12th century Kannada poet

Nagachandra or Abhinava Pampa was a 12th-century poet in the Kannada language.

==Biography==
Nagachandra, a scholar and the builder of the Mallinatha Jinalaya (a Jain temple in honor of the 19th Jain tirthankar, Māllīnātha, in Bijapur, Karnataka), wrote Mallinathapurana (1105), an account of the evolution of the soul of the Jain saint. According to some historians, King Veera Ballala I was his patron.

==Works==
He wrote his magnum opus, a Jain version of the Hindu epic Ramayana called Ramachandra Charitapurana (or Pampa Ramayana). Written in the traditional champu metre and in the Pauma charia tradition of Vimalasuri, it is the earliest extant version of the epic in the Kannada language.

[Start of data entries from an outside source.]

(** A no-break space (U+00A0, bytes 194 160) and an ideographic space
    (U+3000, bytes 227 128 128) are stripped like a blank. *)
Example strip_unicode_whitespace :
  strip (String (ascii_of_nat 194) (String (ascii_of_nat 160)
           ("a b" ++ String (ascii_of_nat 227) (String (ascii_of_nat 128)
                       (String (ascii_of_nat 128) " ")))))
  = "a b"%string.
Proof. reflexivity. Qed.

Example placeholders :
  is_placeholder "Unnamed: 0" = true
  /\ is_placeholder "Unnamed: 12" = true
  /\ is_placeholder "Unnamed: " = false
  /\ is_placeholder "My Unnamed road" = false
  /\ is_placeholder "Unnamed lane" = false.
Proof. repeat split. Qed.

Lemma all_unnamed_strip_labels (raw : RawFrame) :
  all_unnamed (strip_labels raw)
  = forallb (str_contains "Unnamed") (map strip (labels raw)).
Proof.
  unfold all_unnamed, labels, strip_labels. simpl.
  now rewrite !map_map.
Qed.

Lemma ingest_with_columns (raw : RawFrame) :
  columns raw <> [] ->
  ingest raw = handle_missing_headers (strip_labels raw).
Proof.
  intros Hc. unfold ingest, strip_columns.
  destruct (columns raw); [congruence|reflexivity].
Qed.

Lemma prefix_append (pat b : string) : prefix pat (pat ++ b) = true.
Proof.
  induction pat as [|a pat IH]; simpl; [destruct b; reflexivity|].
  destruct (ascii_dec a a); [exact IH|congruence].
Qed.

Lemma prefix_split (pat : string) :
  forall s, prefix pat s = true -> exists b, s = (pat ++ b)%string.
Proof.
  induction pat as [|a pat IH]; intros s H; simpl in *.
  - exists s. reflexivity.
  - destruct s as [|c s]; simpl in H; [discriminate H|].
    destruct (ascii_dec a c) as [->|]; [|discriminate H].
    destruct (IH s H) as [b ->]. exists b. reflexivity.
Qed.

(** The test of line 42 on one label is substring containment: the label
    need not be a placeholder, it only has to contain the pattern. *)
Lemma str_contains_substring (pat s : string) :
  str_contains pat s = true <-> exists a b, s = (a ++ pat ++ b)%string.
Proof.
  split.
  - induction s as [|c s IH]; cbn [str_contains].
    + rewrite orb_false_r. intros H. destruct (prefix_split _ _ H) as [b Hb].
      exists EmptyString, b. exact Hb.
    + intros H. apply orb_true_iff in H. destruct H as [H|H].
      * destruct (prefix_split _ _ H) as [b Hb].
        exists EmptyString, b. exact Hb.
      * destruct (IH H) as [a [b ->]]. exists (String c a), b. reflexivity.
  - intros [a [b ->]]. induction a as [|c a IH].
    + change (EmptyString ++ pat ++ b)%string with (pat ++ b)%string.
      assert (H := prefix_append pat b).
      destruct (pat ++ b)%string; cbn [str_contains]; rewrite H; reflexivity.
    + change (String c a ++ pat ++ b)%string with (String c (a ++ pat ++ b)).
      cbn [str_contains]. rewrite IH. apply orb_true_r.
Qed.

Lemma all_contain_unnamed (raw : RawFrame) :
  forallb (str_contains "Unnamed") (map strip (labels raw)) = true <->
  forall c, In c (columns raw) ->
    exists a b, strip (cname c) = (a ++ "Unnamed" ++ b)%string.
Proof.
  rewrite forallb_forall. unfold labels. rewrite map_map. split.
  - intros H c Hc. apply str_contains_substring. apply H.
    apply in_map_iff. eauto.
  - intros H l Hl. apply in_map_iff in Hl. destruct Hl as [c [<- Hc]].
    apply str_contains_substring. auto.
Qed.

(** X1: all labels contain "Unnamed" and there is no row 0: the promotion of
    line 43 raises IndexError. *)
Lemma headers_without_rows (raw : RawFrame) :
  columns raw <> [] ->
  forallb (str_contains "Unnamed") (map strip (labels raw)) = true ->
  index raw = [] ->
  ingest raw = Raise IndexError.
Proof.
  intros Hc Hall Hidx. rewrite (ingest_with_columns raw Hc).
  unfold handle_missing_headers.
  rewrite all_unnamed_strip_labels, Hall.
  unfold iloc0. simpl. now rewrite Hidx.
Qed.

(** C6 as stated fails on a file whose own header names contain "Unnamed":
    they are no placeholders, and row 0 is promoted all the same. *)
Lemma header_claim_counterexample : ~ header_claim raw_road.
Proof.
  intros [_ H]. destruct (H eq_refl) as [df [Hdf [Hrows _]]].
  assert (E : ingest raw_road = Ok (promote_row0 (strip_labels raw_road)))
    by reflexivity.
  rewrite E in Hdf. injection Hdf as <-. discriminate Hrows.
Qed.

(** C6, amended: a file without columns raises AttributeError at the
    strip of line 39.  On a file with columns, when every stripped label
    has "Unnamed" somewhere in it, the values of row 0 become the labels,
    the body is the rows after row 0 and the index counts from 0, and
    without a row 0 the promotion raises IndexError; when some stripped
    label has not, the body and the index are the ones that were read and
    the labels are the stripped ones. *)
Theorem headerless_detection (raw : RawFrame) :
  (columns raw = [] -> ingest raw = Raise AttributeError)
  /\
  (columns raw <> [] ->
   (forall c, In c (columns raw) ->
      exists a b, strip (cname c) = (a ++ "Unnamed" ++ b)%string) ->
   match index raw with
   | [] => ingest raw = Raise IndexError
   | _ :: _ =>
       exists df, ingest raw = Ok df
         /\ labels df = hd [] (rows raw)
         /\ rows df = tl (rows raw)
         /\ index df = seq 0 (nrows raw - 1)
         /\ map (@cdtype cell) (columns df) = map (@cdtype string) (columns raw)
   end)
  /\
  ((exists c, In c (columns raw) /\
      forall a b, strip (cname c) <> (a ++ "Unnamed" ++ b)%string) ->
   exists df, ingest raw = Ok df
     /\ labels df = map (fun s => Text (strip s)) (labels raw)
     /\ map (@cvalues cell) (columns df) = map (@cvalues string) (columns raw)
     /\ rows df = rows raw
     /\ index df = index raw
     /\ map (@cdtype cell) (columns df) = map (@cdtype string) (columns raw)).
Proof.
  split; [|split].
  - intros Hc. unfold ingest, strip_columns. now rewrite Hc.
  - intros Hc Hall. apply (proj2 (all_contain_unnamed raw)) in Hall.
    rewrite (ingest_with_columns raw Hc). unfold handle_missing_headers.
    rewrite all_unnamed_strip_labels, Hall.
    unfold iloc0, promote_row0, rows, labels, nrows. simpl.
    destruct (index raw) as [|i idx]; [reflexivity|].
    eexists. split; [reflexivity|]. simpl.
    rewrite length_seq, Nat.sub_0_r, !map_map. simpl.
    repeat split; reflexivity.
  - intros [c [Hc Hno]].
    assert (Hcols : columns raw <> []) by (destruct (columns raw); [contradiction|discriminate]).
    rewrite (ingest_with_columns raw Hcols). unfold handle_missing_headers.
    rewrite all_unnamed_strip_labels.
    destruct (forallb (str_contains "Unnamed") (map strip (labels raw))) eqn:H.
    + destruct (proj1 (all_contain_unnamed raw) H c Hc) as [a [b Hab]].
      destruct (Hno a b Hab).
    + eexists. split; [reflexivity|].
      unfold text_labels, rows, labels, nrows. simpl.
      rewrite !map_map. simpl. repeat split; reflexivity.
Qed.

Lemma headerless_detection_witness :
  (exists df, ingest raw_unnamed = Ok df
     /\ labels df = [Text "city"; Text "size"]
     /\ rows df = [[Text "Oslo"; Num 3]; [Text "Rome"; Missing]]
     /\ index df = [0; 1]%nat)
  /\
  (exists df, ingest raw_named = Ok df
     /\ labels df = [Text "city"; Text "Unnamed: 1"]
     /\ rows df = [[Text "Oslo"; Num 3]; [Text "Rome"; Missing]]
     /\ index df = [0; 1]%nat).
Proof.
  destruct (headerless_detection raw_unnamed) as [_ [Hp _]].
  destruct (headerless_detection raw_named) as [_ [_ Hk]].
  split.
  - destruct Hp as [df [H1 [H2 [H3 [H4 _]]]]]; [discriminate| |].
    + intros c [<-|[<-|[]]].
      * exists EmptyString, ": 0"%string. reflexivity.
      * exists EmptyString, ": 1"%string. reflexivity.
    + exists df. repeat split; assumption.
  - destruct Hk as [df [H1 [H2 [_ [H3 [H4 _]]]]]].
    + exists {| cname := " city "%string; cdtype := Object;
                cvalues := [Text "Oslo"; Text "Rome"] |}.
      split; [left; reflexivity|].
      intros a b H.
      assert (Hc : str_contains "Unnamed" (strip " city ") = true)
        by (apply str_contains_substring; exists a, b; exact H).
      vm_compute in Hc. discriminate Hc.
    + exists df. repeat split; assumption.
Defined.

(** ** Labels *)

Lemma cell_eqb_refl (a : cell) : cell_eqb a a = true.
Proof.
  destruct a; simpl; auto.
  - apply Qeq_bool_iff. reflexivity.
  - apply String.eqb_refl.
Qed.

Lemma cell_eqb_sym (a b : cell) : cell_eqb a b = cell_eqb b a.
Proof.
  destruct a, b; simpl; auto.
  - destruct (Qeq_bool q q0) eqn:E1, (Qeq_bool q0 q) eqn:E2; auto.
    + apply Qeq_bool_iff in E1. symmetry in E1. apply Qeq_bool_iff in E1. congruence.
    + apply Qeq_bool_iff in E2. symmetry in E2. apply Qeq_bool_iff in E2. congruence.
  - apply String.eqb_sym.
Qed.

Lemma cell_eqb_trans (a b c : cell) :
  cell_eqb a b = true -> cell_eqb b c = true -> cell_eqb a c = true.
Proof.
  destruct a, b, c; simpl; try discriminate; auto.
  - rewrite !Qeq_bool_iff. intros H1 H2. now rewrite H1.
  - rewrite !String.eqb_eq. congruence.
Qed.

Lemma has_label_In (l : cell) (cols : list (column cell)) :
  has_label l cols = true <->
  exists c, In c cols /\ cell_eqb (cname c) l = true.
Proof. unfold has_label. apply existsb_exists. Qed.

Lemma has_label_false (l : cell) (cols : list (column cell)) :
  has_label l cols = false ->
  forall c, In c cols -> cell_eqb (cname c) l = false.
Proof.
  intros H c Hc. destruct (cell_eqb (cname c) l) eqn:E; [|reflexivity].
  assert (has_label l cols = true) by (apply has_label_In; eauto). congruence.
Qed.

Lemma has_label_eqb (l l' : cell) (cols : list (column cell)) :
  cell_eqb l l' = true -> has_label l cols = has_label l' cols.
Proof.
  intros H. unfold has_label. induction cols as [|c0 cols IH]; simpl; [reflexivity|]. rewrite IH. f_equal. revert c0.
  intros c. destruct (cell_eqb (cname c) l) eqn:E1, (cell_eqb (cname c) l') eqn:E2; auto.
  - rewrite (cell_eqb_trans _ _ _ E1 H) in E2. discriminate.
  - rewrite cell_eqb_sym in H. rewrite (cell_eqb_trans _ _ _ E2 H) in E1. discriminate.
Qed.

(** With distinct labels a label that occurs selects one column. *)
Lemma filter_label_unique (l : cell) (cols : list (column cell)) :
  distinct_labels cols = true ->
  has_label l cols = true ->
  exists c, filter (fun c => cell_eqb (cname c) l) cols = [c]
            /\ In c cols /\ cell_eqb (cname c) l = true.
Proof.
  induction cols as [|c cs IH]; simpl; [discriminate|].
  intros Hd Hl. apply andb_true_iff in Hd. destruct Hd as [Hc Hd].
  apply negb_true_iff in Hc.
  destruct (cell_eqb (cname c) l) eqn:E.
  - exists c. repeat split; auto.
    f_equal. rewrite (@has_label_eqb _ _ cs E) in Hc.
    clear - Hc. induction cs as [|d cs IH]; simpl in *; [reflexivity|].
    apply orb_false_iff in Hc. destruct Hc as [H1 H2].
    rewrite H1. auto.
  - simpl in Hl. destruct (IH Hd Hl) as [d [Hf [Hin He]]].
    exists d. repeat split; auto.
Qed.

(** ** Column Selection *)

(** C8: when every requested label is a label of the table, the result has
    the requested columns, in the requested order, with the index and the
    values of the table; when some requested label is not, the selection
    raises KeyError. *)
Theorem select_columns_spec (selected : list cell) (df : Frame) :
  distinct_labels (columns df) = true ->
  ((forall n, In n selected ->
      exists c, In c (columns df) /\ cell_eqb (cname c) n = true) ->
   exists out, select_columns selected df = Ok out
     /\ index out = index df
     /\ Forall2 (fun n c => cell_eqb (cname c) n = true /\ In c (columns df))
                selected (columns out))
  /\
  ((exists n, In n selected /\
      forall c, In c (columns df) -> cell_eqb (cname c) n = false) ->
   select_columns selected df = Raise KeyError).
Proof.
  intros Hd. split.
  - intros Hall. unfold select_columns.
    assert (Hf : forallb (fun n => has_label n (columns df)) selected = true).
    { apply forallb_forall. intros n Hn. apply has_label_In. auto. }
    rewrite Hf. eexists. split; [reflexivity|]. split; [reflexivity|]. simpl.
    clear Hf. induction selected as [|n ns IH]; simpl; [constructor|].
    assert (Hn : has_label n (columns df) = true).
    { apply has_label_In. apply Hall. now left. }
    destruct (@filter_label_unique n (columns df) Hd Hn) as [c [Hc [Hin He]]].
    rewrite Hc. simpl. constructor; [auto|].
    apply IH. intros m Hm. apply Hall. now right.
  - intros [n [Hn Hno]]. unfold select_columns.
    destruct (forallb (fun n => has_label n (columns df)) selected) eqn:Hf;
      [|reflexivity].
    rewrite forallb_forall in Hf. specialize (Hf n Hn).
    apply has_label_In in Hf. destruct Hf as [c [Hc He]].
    rewrite (Hno c Hc) in He. discriminate.
Qed.

Lemma select_columns_spec_witness :
  (exists out, select_columns [Text "size"; Text "city"] table_city_size = Ok out
     /\ index out = index table_city_size
     /\ Forall2 (fun n c => cell_eqb (cname c) n = true
                            /\ In c (columns table_city_size))
                [Text "size"; Text "city"] (columns out))
  /\ select_columns [Text "city"; Text "age"] table_city_size = Raise KeyError.
Proof.
  destruct (@select_columns_spec [Text "size"; Text "city"] table_city_size eq_refl)
    as [H _].
  destruct (@select_columns_spec [Text "city"; Text "age"] table_city_size eq_refl)
    as [_ H'].
  split.
  - apply H. intros n [<-|[<-|[]]].
    + eexists. split; [right; left; reflexivity|reflexivity].
    + eexists. split; [left; reflexivity|reflexivity].
  - apply H'. exists (Text "age"). split; [right; left; reflexivity|].
    intros c [<-|[<-|[]]]; reflexivity.
Defined.

(** ** Fill Missing Values *)

Lemma mean_present (vs : list cell) :
  present vs <> [] ->
  mean vs = Some (Qsum (present vs) / inject_Z (Z.of_nat (length (present vs)))).
Proof.
  unfold mean. destruct (present vs); [congruence|reflexivity].
Qed.

Lemma fillna_no_missing (q : Q) (vs : list cell) :
  existsb is_missing (fillna (Some q) vs) = false.
Proof.
  induction vs as [|v vs IH]; simpl; [reflexivity|].
  destruct v; simpl; exact IH.
Qed.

The work contains 16 sections and deviates significantly from the original epic by Valmiki. Nagachandra represents King Ravana, the villain of the Hindu epic, as a tragic hero, who in a moment of weakness commits the sin of abducting Sita (wife of the Hindu god Rama) but is eventually purified by her devotion to Rama. In a further deviation, Rama's loyal brother Lakshmana (instead of Rama) kills Ravana in the final battle. Eventually, Rama takes jaina-diksha (converts to Digambara monk), becomes an ascetic and attains nirvana (enlightenment). Considered a complementary work to the Pampa Bharatha of Adikavi Pampa (941, a Jain version of the epic Mahabharata), the work earned Nagachandra the honorific "Abhinava Pampa" ("new Pampa"). Only in the Kannada language do Jain versions exist of the Hindu epics, the Mahabharata and Ramayana, in addition to their Vedic version.

==Sources==
- Singh, Upinder (2016). "A History of Ancient and Early Medieval India: From the Stone Age to the 12th Century"
- Narasimhacharya, Ramanujapuram (1988). "History of Kannada Literature"
- Kamath, Suryanath U. (2001). "A concise history of Karnataka : from pre-historic times to the present"
- Sastri, K.A. Nilakanta (2002). "A history of South India from prehistoric times to the fall of Vijayanagar"
- Various (1988). "Encyclopaedia of Indian literature – vol 2"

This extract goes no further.